Follow @WikiLeaks for more info soon…pic.twitter.com/gW4UWCKP44
— Stella Assange #FreeAssangeNOW (@Stella_Assange) June 25, 2024
L’avocate sud-africaine, qui a eu deux enfants avec le fondateur de WikiLeaks, s’est refusée à donner davantage de détails quant à cet accord qui sera, dit-elle, « rendu public ». « Je ne veux pas compromettre quoi que ce soit », a-t-elle souligné.
« La priorité est à présent que Julian retrouve la santé », « il est dans un état terrible depuis cinq ans » et souhaite « être en contact avec la nature », a-t-elle ajouté. « C’est ce que nous désirons tous les deux pour le moment, et avoir du temps et de l’intimité et simplement commencer ce nouveau chapitre », a-t-elle poursuivi. « Je suis très émue », a déclaré Stella Assange, « c’est enfin fini ».
« Je suis reconnaissante que le calvaire de mon fils touche enfin à sa fin. Cela montre l’importance et le pouvoir de la diplomatie discrète », a déclaré sa mère, Christine Assange, dans un communiqué diffusé par les médias australiens. « Beaucoup se sont servis de la situation de mon fils pour promouvoir leur propre cause. Je suis donc reconnaissante envers les personnes invisibles et travailleuses qui ont fait passer le bien-être de Julian en premier », a-t-elle ajouté.
Le gouvernement australien a également commenté ce dénouement en estimant que l’affaire Assange avait « traîné en longueur depuis trop longtemps » et que son maintien en détention ne présentait plus aucun intérêt.
Emma Shortis, une chercheuse du groupe de réflexion The Australia Institute, a déclaré à l’AFP que Canberra et Washington « reconnaissaient que cela devait cesser ». « Il était tout simplement impossible que cela ne devienne pas un problème pour l’alliance » américano-australienne, a-t-elle ajouté.
Cet accord met un terme à une saga de près de 14 ans. Il est intervenu alors que la justice britannique devait examiner, les 9 et 10 juillet, un recours de Julian Assange contre son extradition vers les États-Unis, approuvée par le gouvernement du Royaume-Uni en juin 2022.

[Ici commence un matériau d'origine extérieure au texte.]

(** X9.  A segment in the window of a highlight starts at or after 0, is
    at most 30 seconds long, and ends at or before the last multiple of 5
    that does not exceed the duration truncated to an integer: a segment
    that starts before 0, is longer than 30 seconds or ends after that
    multiple of 5 contributes to no highlight. *)
Theorem window_segment_limits (segments : list AnalyzedSegment) (duration : Q)
        (start : Z) (s : AnalyzedSegment) :
  In start (window_starts duration) ->
  In s (window_segments segments start) ->
  0 <= get_start (segment s)
  /\ get_end (segment s) <= inject_Z (5 * (int duration / 5))
  /\ get_end (segment s) - get_start (segment s) <= 30.
Proof.
  intros Hst Hs. apply window_starts_In in Hst. destruct Hst as (H0 & Hmod & Hd).
  apply window_segments_In in Hs. destruct Hs as (_ & Hlo & Hhi).
  assert (Hlast : (start + 30 <= 5 * (int duration / 5))%Z).
  { pose proof (Z.div_mod (int duration) 5 ltac:(lia)) as Hdm.
    pose proof (Z.mod_pos_bound (int duration) 5 ltac:(lia)) as Hdb.
    pose proof (Z.div_mod start 5 ltac:(lia)) as Hsm.
    rewrite Hmod in Hsm. lia. }
  rewrite inject_Z_plus in Hhi. change (inject_Z 30) with 30 in Hhi.
  rewrite Zle_Qle in H0, Hlast. rewrite inject_Z_plus in Hlast.
  change (inject_Z 30) with 30 in Hlast. change (inject_Z 0) with 0 in H0.
  repeat split; lra.
Qed.

Lemma window_segment_limits_witness :
  0 <= get_start (segment inside_segment)
  /\ get_end (segment inside_segment) <= inject_Z (5 * (int 34 / 5))
  /\ get_end (segment inside_segment) - get_start (segment inside_segment) <= 30.
Proof.
  apply (window_segment_limits [inside_segment; overlapping_segment] 34 0 inside_segment).
  - left. reflexivity.
  - left. reflexivity.
Defined.

Lemma sorted_starts_NoDup (l : list Highlight) :
  StronglySorted earlier_window l -> NoDup (map hl_start l).
Proof.
  induction 1 as [| h l Hl IH Hh]; simpl; constructor; [| exact IH].
  intros Hin. apply in_map_iff in Hin. destruct Hin as [g [Hg Hgl]].
  rewrite Forall_forall in Hh. specialize (Hh g Hgl). unfold earlier_window in Hh. lia.
Qed.

Lemma detect_highlights_In (segments : list AnalyzedSegment) (duration : Q) (h : Highlight) :
  In h (_detect_highlights segments duration) ->
  exists start,
    In start (window_starts duration)
    /\ window_segments segments start <> []
    /\ h = make_highlight start (window_segments segments start).
Proof.
  intros H. unfold _detect_highlights in H. apply In_firstn in H.
  apply sort_desc_In in H. apply generated_highlights_In in H. exact H.
Qed.

Lemma detect_highlights_starts_NoDup (segments : list AnalyzedSegment) (duration : Q) :
  NoDup (map hl_start (_detect_highlights segments duration)).
Proof.
  unfold _detect_highlights. rewrite <- firstn_map. apply NoDup_firstn.
  eapply Permutation_NoDup.
  - apply Permutation_map. apply sort_desc_perm.
  - apply sorted_starts_NoDup. apply generated_highlights_sorted.
Qed.

(** X10.  Every highlight [analyze_video] returns spans exactly 30 seconds,
    starts at a non-negative multiple of 5 and ends at or before the
    duration truncated to an integer; and no two returned highlights have
    the same start. *)
Theorem highlight_windows (t : Transcription) (duration : Q) :
  Forall (fun h => hl_end h = (hl_start h + 30)%Z
                   /\ (0 <= hl_start h)%Z
                   /\ (hl_start h mod 5 = 0)%Z
                   /\ (hl_end h <= int duration)%Z)
         (highlights (analyze_video t duration))
  /\ NoDup (map hl_start (highlights (analyze_video t duration))).
Proof.
  unfold analyze_video.
  destruct (match tr_segments t with Some l => l | None => [] end) as [| seg segs].
  - simpl. split; constructor.
  - cbn [highlights]. split; [| apply detect_highlights_starts_NoDup].
    rewrite Forall_forall. intros h Hh. apply detect_highlights_In in Hh.
    destruct Hh as [start [Hst [_ ->]]]. apply window_starts_In in Hst.
    unfold make_highlight, window_size. cbn [hl_start hl_end]. lia.
Qed.

Lemma flat_map_windows_length (segments : list AnalyzedSegment) (starts : list Z) :
  List.length (flat_map (window_highlight segments) starts)
  = List.length (filter (nonempty_window segments) starts).
Proof.
  induction starts as [| st starts IH]; simpl; [reflexivity |].
  rewrite length_app, IH. unfold window_highlight, nonempty_window.
  destruct (window_segments segments st); reflexivity.
Qed.

(** X11.  [_detect_highlights] returns one highlight for every window that
    holds a segment, up to ten: the number of highlights is the smaller of 10
    and the number of non-empty windows. *)
Theorem highlights_count (segments : list AnalyzedSegment) (duration : Q) :
  List.length (_detect_highlights segments duration)
  = Nat.min 10 (List.length (filter (nonempty_window segments) (window_starts duration))).
Proof.
  unfold _detect_highlights. rewrite length_firstn. f_equal.
  rewrite <- (Permutation_length (sort_desc_perm more_viral _)).
  unfold generated_highlights. rewrite generated_flat_map. simpl.
  apply flat_map_windows_length.
Qed.

Lemma StronglySorted_app_cross {A : Type} (R : A -> A -> Prop) (a b : list A) :
  StronglySorted R (a ++ b) -> forall x y, In x a -> In y b -> R x y.
Proof.
  induction a as [| z a IH]; intros Hs x y Hx Hy; [contradiction |].
  simpl in Hs. apply StronglySorted_inv in Hs. destruct Hs as [Hs Hz].
  destruct Hx as [<- | Hx].
  - rewrite Forall_forall in Hz. apply Hz. apply in_or_app. right. exact Hy.
  - apply IH; assumption.
Qed.

Lemma sorted_highlights_ranked (l : list Highlight) :
  StronglySorted earlier_window l ->
  StronglySorted ranked_before (sort_desc more_viral l).
Proof.
  apply sort_desc_stable.
  - intros y x H. apply more_viral_true in H. split; [lra |]. intros Heq. lra.
  - intros x y H Hb. apply more_viral_false in H. split; [exact H |]. intros _. exact Hb.
  - intros x y z H [Hzy _]. apply more_viral_false in H. apply more_viral_false. lra.
Qed.

(** X12.  The highlights returned are the best ones: a generated highlight
    that is not returned has a viral score no higher than that of any
    returned highlight. *)
Theorem highlights_are_top (segments : list AnalyzedSegment) (duration : Q)
        (kept dropped : Highlight) :
  In kept (_detect_highlights segments duration) ->
  In dropped (generated_highlights segments duration) ->
  ~ In dropped (_detect_highlights segments duration) ->
  hl_viral_score dropped <= hl_viral_score kept.
Proof.
  unfold _detect_highlights. intros Hk Hg Hn.
  set (sorted := sort_desc more_viral (generated_highlights segments duration)) in *.
  assert (Hs : StronglySorted ranked_before (firstn 10 sorted ++ skipn 10 sorted)).
  { rewrite firstn_skipn. apply sorted_highlights_ranked, generated_highlights_sorted. }
  assert (Hd : In dropped (skipn 10 sorted)).
  { apply (sort_desc_In more_viral) in Hg. fold sorted in Hg.
    rewrite <- (firstn_skipn 10 sorted) in Hg. apply in_app_or in Hg. tauto. }
  apply (StronglySorted_app_cross _ _ _ Hs kept dropped Hk Hd).
Qed.

Lemma highlights_are_top_witness :
  hl_viral_score (make_highlight 30 (window_segments twelve_windows 30))
  <= hl_viral_score (make_highlight 40 (window_segments twelve_windows 40)).
Proof.
  apply (highlights_are_top twelve_windows 100).
  - vm_compute. do 0 right. left. reflexivity.
  - vm_compute. do 5 right. left. reflexivity.
  - vm_compute. intuition discriminate.
Defined.

(** ** Titles, descriptions and keywords of the highlights *)

Lemma string_length_app (a b : string) :
  String.length (a ++ b) = (String.length a + String.length b)%nat.
Proof.
  induction a as [| c a IH]; simpl; [reflexivity |]. rewrite IH. reflexivity.
Qed.

Lemma take_length (n : nat) (s : string) :
  String.length (take n s) = Nat.min n (String.length s).
Proof.
  revert s. induction n as [| n IH]; intros [| c s]; simpl; try reflexivity.
  rewrite IH. reflexivity.
Qed.

Lemma lstrip_starts_clean (s : string) : starts_clean (lstrip s).
Proof.
  induction s as [| c s IH]; simpl; [exact I |].
  destruct (is_space c) eqn:Hc; [exact IH | exact Hc].
Qed.

Lemma lstrip_clean (s : string) : starts_clean s -> lstrip s = s.
Proof.
  destruct s as [| c s]; simpl; [reflexivity |]. intros ->. reflexivity.
Qed.

Lemma rstrip_starts_clean (s : string) : starts_clean s -> starts_clean (rstrip s).
Proof.
  destruct s as [| c s]; simpl; [exact id |]. intros Hc.
  destruct (rstrip s); [rewrite Hc |]; exact Hc.
Qed.

Lemma rstrip_idempotent (s : string) : rstrip (rstrip s) = rstrip s.
Proof.
  induction s as [| c s IH]; simpl; [reflexivity |].
  destruct (rstrip s) as [| k kept] eqn:Hr.
  - destruct (is_space c) eqn:Hc; simpl; [reflexivity |]. rewrite Hc. reflexivity.
  - change (rstrip (String c (String k kept)))
      with (match rstrip (String k kept) with
            | EmptyString => if is_space c then EmptyString else String c EmptyString
            | String a b => String c (String a b)
            end).
    rewrite IH. reflexivity.
Qed.

Lemma lstrip_chars (p : ascii -> bool) (s : string) :
  all_chars p s = true -> all_chars p (lstrip s) = true.
Proof.
  induction s as [| c s IH]; simpl; [reflexivity |]. intros H.
  apply andb_true_iff in H. destruct H as [Hc Hs].
  destruct (is_space c); [apply IH; exact Hs |]. simpl. rewrite Hc, Hs. reflexivity.
Qed.

Lemma rstrip_chars (p : ascii -> bool) (s : string) :
  all_chars p s = true -> all_chars p (rstrip s) = true.
Proof.
  induction s as [| c s IH]; simpl; [reflexivity |]. intros H.
  apply andb_true_iff in H. destruct H as [Hc Hs]. specialize (IH Hs).
  destruct (rstrip s) as [| k kept].
  - destruct (is_space c); simpl; [reflexivity |]. rewrite Hc. reflexivity.
  - change (all_chars p (String c (String k kept)))
      with (p c && all_chars p (String k kept)).
    rewrite Hc, IH. reflexivity.
Qed.

Lemma first_sentence_chars (s : string) : all_chars not_full_stop (first_sentence s) = true.
Proof.
  induction s as [| c s IH]; simpl; [reflexivity |].
  destruct (Ascii.eqb c ".") eqn:Hc; simpl; [reflexivity |].
  unfold not_full_stop at 1. rewrite Hc, IH. reflexivity.
Qed.

Lemma generate_title_length (text : string) :
  (String.length (_generate_title text) <= 60)%nat.
Proof.
  rewrite generate_title_first_sentence. cbv zeta.
  destruct (60 <? String.length (strip (first_sentence text)))%nat eqn:Hlen.
  - apply Nat.ltb_lt in Hlen. rewrite string_length_app, take_length.
    change (String.length "...") with 3%nat. lia.
  - apply Nat.ltb_ge in Hlen. exact Hlen.
Qed.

700.000 documents confidentiels
Il se battait pour ne pas être livré à la justice américaine qui le poursuit pour avoir rendu publics à partir de 2010 plus de 700.000 documents confidentiels sur les activités militaires et diplomatiques américaines, en particulier en Irak et en Afghanistan.
Parmi ces documents figure une vidéo montrant des civils, dont deux journalistes de l’agence Reuters, tués par les tirs d’un hélicoptère de combat américain en Irak en juillet 2007.
Visé par 18 chefs d’accusation, il encourait en théorie jusqu’à 175 ans de prison en vertu de la loi sur l’espionnage. Chelsea Manning avait pour sa part été condamnée en août 2013 à 35 ans de prison par une cour martiale, mais avait été libérée au bout de sept ans après commutation de sa peine par le président Barack Obama.
Dernier rebondissement dans cette affaire au long cours devenue un symbole pour ses partisans des menaces pesant sur la liberté de la presse, deux juges britanniques avaient accordé en mai à Julian Assange le droit de faire appel contre son extradition. Cet appel devait notamment porter sur la question de savoir s’il bénéficierait de la protection de la liberté d’expression en tant qu’étranger dans le système juridique américain.
Le fondateur de WikiLeaks avait été arrêté par la police britannique en avril 2019, après sept ans passés dans l’ambassade d’Équateur à Londres pour éviter son extradition vers la Suède dans une enquête pour viol, classée sans suite la même année.
Depuis, les appels se sont multipliés pour que l’actuel président américain Joe Biden abandonne les charges retenues contre lui. L’Australie a présenté une demande officielle en ce sens en février que M. Biden a dit examiner, suscitant l’espoir chez ses soutiens.